Stuff about Innovation and Technology
“Magic and technology
Voodoo dolls and chants, electricity
We're makin' weird science
Fantasy and microchips
Shooting from the hip, something different
We're making weird science, ooh” -Oingo Boingo
According to Google’s Android Ecosystem president, Sameer Samat, AI represents a “once-in-a-generation moment to reinvent what phones can do,” stating that Google is “going to seize that moment”. The shift from a multitouch UI to a conversational, multimodal, AI interface for operating systems/apps will be as momentous as when Apple ushered in the current multitouch era with the first iPhone 17 years ago. Last spring, in Discovery Engines, I wrote:
The first generation of massive discovery platforms, like Google, have dominated the Internet for years; however, with the arrival of AI chatbots, the way we discover and connect with everything will evolve. Chatbots are rapidly becoming platforms, e.g., with ChatGPT’s embedded “plugins”. I’ve been preoccupied with this transition from search- to chatbot-enabled discovery since I wrote AI Companions over a year ago: “As aware agents that know you well and have access to your accounts, messages, and apps, chatbots are ideally positioned to displace the tools we use today like Google search and other habitual apps.” And, given their ability to function as full platforms, I now believe chatbots could take over as the dominant mobile operating system and app store in the near future (or, if that does not happen, they will be entirely embedded in iOS and Android).

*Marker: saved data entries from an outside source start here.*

Lemma upload_within c local_path path : runs_within (fun _ => True) 3 (upload_daemon_binary E c local_path path).
Proof.
  apply (within_bind _ _ _ 1 2); [apply any_ssh|intros _ h].
  apply (within_bind _ _ _ 1 1); [by apply within_run|intros _].
  apply (within_bind _ _ _ 1 0); [apply any_ssh|intros _; apply within_ret].
Qed.
Lemma hello_within c path : runs_within (fun _ => True) 1 (hello_handshake E c path).
Proof. apply (within_bind _ _ _ 1 0); [apply any_ssh|intros o; apply within_lift]. Qed.

Lemma ensure_any os arch version : runs_within (fun _ => True) 4 (ensure_local_binary E os arch version).
Proof.
  intros h. destruct (ensure_within os arch version h) as (l & ? & ? & ?). exists l.
  split_and!; [done|by apply Forall_true|done].
Qed.

(** However the host, the network and the files answer, at most ten commands run. *)
Lemma bootstrap_within c version : runs_within (fun _ => True) 10 (bootstrap_daemon E c version).
Proof.
  unfold bootstrap_daemon. apply (within_bind _ _ _ 1 9).
  { apply (within_bind _ _ _ 1 0); [apply any_ssh|intros o; apply within_lift]. }
  intros probe. set (path := remote_daemon_path _ _ _). apply (within_bind _ _ _ 4 5); [apply ensure_any|intros local].
  destruct (binary_exists probe).
  - apply (within_bind _ _ _ 0 5); [apply within_ret|intros _].
    apply (within_bind _ _ _ 1 4); [apply within_try, hello_within|intros [hello|e]; [apply within_ret|]].
    apply (within_bind _ _ _ 3 1); [apply upload_within|intros _; apply hello_within].
  - apply (within_bind _ _ _ 3 2); [apply upload_within|intros _].
    apply (within_bind _ _ _ 1 1); [apply within_try, hello_within|].
    intros [hello|e]; [apply within_ret|apply within_fail].
Qed.

(** What happens when the local binary [local] is there, to a host that had a binary or
    not, before the last greeting: a binary that was there is greeted as it is, and
    replaced by the local one just if it does not answer. *)
Definition before_greeting (c : RemoteConfiguration) (path local : string) (existed : bool) (h : Host)
    (rest : list Call) : Prop :=
  if existed
  then ((exists x, greets path h x) /\ rest = []) \/
       ((forall x, ~ greets path h x) /\ exists n, rest = hello_call c path :: upload_calls c local path n)
  else exists n, rest = upload_calls c local path n.
(* ===== verification/TabStrip.v ===== *)
(** * Tab strips and drops (app/src/tab_strip.rs, the drop target of sidebar.rs)

    What the strip of a pane shows, the place a pointer means, and the handlers of the
    three drop targets: a strip, the content of a pane, a row of the sidebar.  A handler
    answers at once whether it takes the drop; the operation on the window runs later,
    when the main loop is idle, on the window as it is then.  Positions of the pointer
    are [f64], allocations of widgets integers. *)

From Stdlib Require Import Ascii.
From S2P Require Import Prelude F64 SplitTree RustStr Workspace Tabs Notebook Window WindowTabs WindowOk WindowProps.
Open Scope string_scope.
Open Scope list_scope.

(** ** The zones of a pane *)

Inductive DropZone := ZLeft | ZRight | ZTop | ZBottom.
#[global] Instance DropZone_eq_dec : EqDecision DropZone.
Proof. solve_decision. Defined.

Definition to_split_params (z : DropZone) : Orientation * bool :=
  match z with
  | ZLeft => (Horizontal, true)
  | ZRight => (Horizontal, false)
  | ZTop => (Vertical, true)
  | ZBottom => (Vertical, false)
  end.

Definition detect_drop_zone (x y width height : f64) : DropZone :=
  if f64_leb width f64_zero || f64_leb height f64_zero then ZRight
  else
    let nx := f64_div x width in
    let ny := f64_div y height in
    let above_main := f64_ltb ny nx in
    let above_anti := f64_ltb ny (f64_sub f64_one nx) in
    match above_main, above_anti with
    | true, true => ZTop
    | false, false => ZBottom
    | false, true => ZLeft
    | true, false => ZRight
    end.

Record PreviewRect := mkPreview { pr_x : f64; pr_y : f64; pr_width : f64; pr_height : f64 }.

(** The rectangle that is painted while a drag is over a pane of [w] by [h] whose origin
    is at ([ox], [oy]). *)
Definition preview_rect (z : DropZone) (ox oy w h inset : f64) : PreviewRect :=
  let half v := f64_div v f64_two in
  let shrink v := f64_sub v (f64_mul inset f64_two) in
  match z with
  | ZLeft => mkPreview (f64_add ox inset) (f64_add oy inset) (shrink (half w)) (shrink h)
  | ZRight => mkPreview (f64_add (f64_add ox (half w)) inset) (f64_add oy inset) (shrink (half w)) (shrink h)
  | ZTop => mkPreview (f64_add ox inset) (f64_add oy inset) (shrink w) (shrink (half h))
  | ZBottom => mkPreview (f64_add ox inset) (f64_add (f64_add oy (half h)) inset) (shrink w) (shrink (half h))
  end.

Definition inset : f64 := f64_of_Z 6.

(** ** The strip of a pane *)

(** One button, with what its callbacks have captured. *)
Record TabButton := mkButton {
  b_label : string; b_active : bool; b_idx : nat; b_panel : PanelKind; b_payload : string;
}.

Definition tab_label (t : Tab) : string :=
  match tab_title t with
  | "" => if tab_is_browser t then "Browser" else "Terminal"
  | s => s
  end.

Definition tab_button (p : Pane) (idx : nat) (t : Tab) : TabButton :=
  mkButton (tab_label t) (bool_decide (idx = selected_tab p)) idx (tab_panel t)
    (tab_drag_payload (pane_id p) (tab_panel t)).

Definition refresh_pane_tab_strip (p : Pane) : list TabButton := imap (tab_button p) (tabs p).

(** A widget in the strip: its allocation and the classes that mark it as the place of a
    drop. *)
Record StripChild := mkChild { c_x : Z; c_width : Z; drop_before : bool; drop_after : bool }.
Record Strip := mkStrip { children : list StripChild; drop_active : bool; drop_end : bool }.

Definition unmarked (c : StripChild) : StripChild := mkChild (c_x c) (c_width c) false false.
Definition mark_before (c : StripChild) : StripChild := mkChild (c_x c) (c_width c) true (drop_after c).
Definition mark_after (c : StripChild) : StripChild := mkChild (c_x c) (c_width c) (drop_before c) true.

Definition clear_tab_drop_indicator (s : Strip) : Strip := mkStrip (unmarked <$> children s) false false.

Definition child_middle (c : StripChild) : f64 :=
  f64_add (f64_of_Z (c_x c)) (f64_div (f64_of_Z (c_width c)) f64_two).

Fixpoint insertion_slot (l : list StripChild) (x : f64) : nat :=
  match l with
  | [] => 0
  | c :: l => if f64_ltb x (child_middle c) then 0 else S (insertion_slot l x)
  end.
Definition tab_insertion_index (s : Strip) (x : f64) : nat := insertion_slot (children s) x.

Definition show_tab_drop_indicator (s : Strip) (insertion_index : nat) : Strip :=
  let s := clear_tab_drop_indicator s in
  let n := length (children s) in
  if decide (n <= insertion_index)
  then mkStrip (alter mark_after (n - 1) (children s)) true true
  else mkStrip (alter mark_before insertion_index (children s)) true false.

(** The motion handler of a strip. *)
Definition strip_motion (s : Strip) (x : f64) : Strip := show_tab_drop_indicator s (tab_insertion_index s x).

Section clicks.
Context {NB : Type} `{!NotebookOps NB}.
Context (ord : gmap Z Pane -> list PaneId).
Implicit Types (aw : AppWindow NB).

(** A click on a button at [x], whose close icon goes from [start] to [stop]; the middle
    button; a new name from the popover.  The popover has captured the index. *)
Inductive StripEvent :=
  | Click (b : TabButton) (x start stop : f64)
  | MiddleClick (b : TabButton)
  | RenameTab (b : TabButton) (new_name : string).

Definition on_close_icon (x start stop : f64) : bool := f64_leb start x && f64_leb x stop.

Definition strip_event (pid : PaneId) (e : StripEvent) aw : option (AppWindow NB) :=
  match e with
  | Click b x start stop =>
      if on_close_icon x start stop then request_close ord (b_panel b) aw
      else Some (select_pane_tab_generic pid (b_idx b) aw)
  | MiddleClick b => request_close ord (b_panel b) aw
  | RenameTab b new_name =>
      Some (match new_name with "" => aw | _ => rename_tab pid (b_idx b) new_name aw end)
  end.

(** ** Drops *)

(** What a handler leaves for the main loop. *)
Inductive Deferred :=
  | LaterStrip (src : PaneId) (ident : TabDragIdentity) (target : PaneId) (ins : TabInsertion)
  | LaterContent (src : PaneId) (ident : option TabDragIdentity) (target : PaneId)
      (o : Orientation) (before : bool)
  | LaterWorkspace (src : PaneId) (ident : TabDragIdentity) (target : WorkspaceId).

(** The answer of a handler: whether it took the drop, and what is left to do. *)
Definition refused : bool * option Deferred := (false, None).
Definition taken (d : Deferred) : bool * option Deferred := (true, Some d).

(** The drop handler of a strip: [strip] is the strip if it still exists, [value] the
    text that was dropped if it is one. *)
Definition strip_drop (strip : option Strip) (target : PaneId) (value : option string) (x : f64) aw
    : bool * option Deferred :=
  match strip with
  | None => refused
  | Some strip =>
      match tab_insertion_for_pane target (tab_insertion_index strip x) aw with
      | None => refused
      | Some ins =>
          match value ≫= parse_tab_drag_payload with
          | None => refused
          | Some (src, ident) =>
              match pane_tab_count_for_identity src ident aw with
              | None => refused
              | Some _ => taken (LaterStrip src ident target ins)
              end
          end
      end
  end.

(** The drop handler of a pane's content, which is [size] large if it still exists.  A
    payload without a panel is a pane. *)
Definition content_drop (size : option (Z * Z)) (target : PaneId) (value : option string) (x y : f64)
    : bool * option Deferred :=
  match value with
  | None => refused
  | Some payload =>
      match strip_prefix "pane:" payload with
      | None => refused
      | Some rest =>
          let source :=
            match parse_tab_drag_payload payload with
            | Some (src, ident) => Some (src, Some ident)
            | None => src ← parse_u32 rest; Some (src, None)
            end in
          match source with
          | None => refused
          | Some (src, ident) =>
              let '(w, h) := default (100, 100)%Z size in
              let '(o, before) := to_split_params (detect_drop_zone x y (f64_of_Z w) (f64_of_Z h)) in
              taken (LaterContent src ident target o before)
          end
      end
  end.

(** The drop handler of a workspace's row, which is [height] high if it still exists.  A
    payload that is a number is a workspace, which is moved at once. *)
Definition row_drop (height : option Z) (target : WorkspaceId) (value : option string) (y : f64) aw
    : option (bool * option Deferred * AppWindow NB) :=
  match value with
  | None => Some (refused, aw)
  | Some payload =>
      match parse_tab_drag_payload payload with
      | Some (src, ident) =>
          match workspace_id_for_pane src aw with
          | None => Some (refused, aw)
          | Some source =>
              if decide (source = target) then Some (refused, aw)
              else match pane_tab_count_for_identity src ident aw with
                   | None => Some (refused, aw)
                   | Some _ => Some (taken (LaterWorkspace src ident target), aw)
                   end
          end
      | None =>
          match parse_u32 payload with
          | None => Some (refused, aw)
          | Some source =>
              if decide (source = target) then Some (refused, aw)
              else
                let row_height := match height with Some h => f64_of_Z h | None => f64_of_Z 40 end in
                let before := f64_ltb y (f64_div row_height f64_two) in
                aw ← move_workspace source target before aw; Some (true, None, aw)
          end
      end
  end.

(** The closure that the main loop runs; [ui] is the outcome of the widget lookups. *)
Definition run_deferred (ui : bool) (d : Deferred) aw : option (AppWindow NB) :=
  match d with
  | LaterStrip src ident target ins =>
      if decide (src = target) then reorder_tab_in_pane ui src ident ins aw
      else move_tab_to_pane ui src ident target ins aw
  | LaterContent src (Some ident) target o before =>
      match pane_tab_count_for_identity src ident aw with
      | None => Some aw
      | Some n =>
          if decide (src = target) then split_tab_to_pane ui src ident o before aw
          else if decide (1 < n) then split_tab_to_pane_target ui src ident target o before aw
          else Some (move_pane src target before o aw)
      end
  | LaterContent src None target o before => Some (move_pane src target before o aw)
  | LaterWorkspace src ident target => move_tab_to_workspace ui src ident target aw
  end.
End clicks.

OpenAI and Google both showcased their latest AI products at events last week. I would characterize OpenAI’s new ChatGPT-4o – which has more conversational, real-time, multimodal (images, video, etc.) processing capacity – as an evolution within the current state of AI that makes it easier to interact with but not a leap forward in intelligence. Most of the ChatGPT-4o demos felt very much like Pi, which Microsoft (aka OpenAI’s bank) recently acquired. In contrast, Google I/O showcased a far more impressive set of applied AI for various practical use cases. Google also demonstrated its multimodal, conversational AI interface using augmented reality glasses. It certainly seems as though this new form of human-computer interaction will benefit from an always aware hardware platform, which does seem to dictate a form-factor shift to intelligent glasses – or perhaps earbuds with a camera in them (which Meta is rumored to be working on). OpenAI’s demos felt more like the 1985 John Hughes movie Weird Science, where two teenage boys create an artificial girlfriend (even if you don’t remember the movie, you might be familiar with the eponymous Oingo Boingo song), while Google’s demos felt more visionary and practical.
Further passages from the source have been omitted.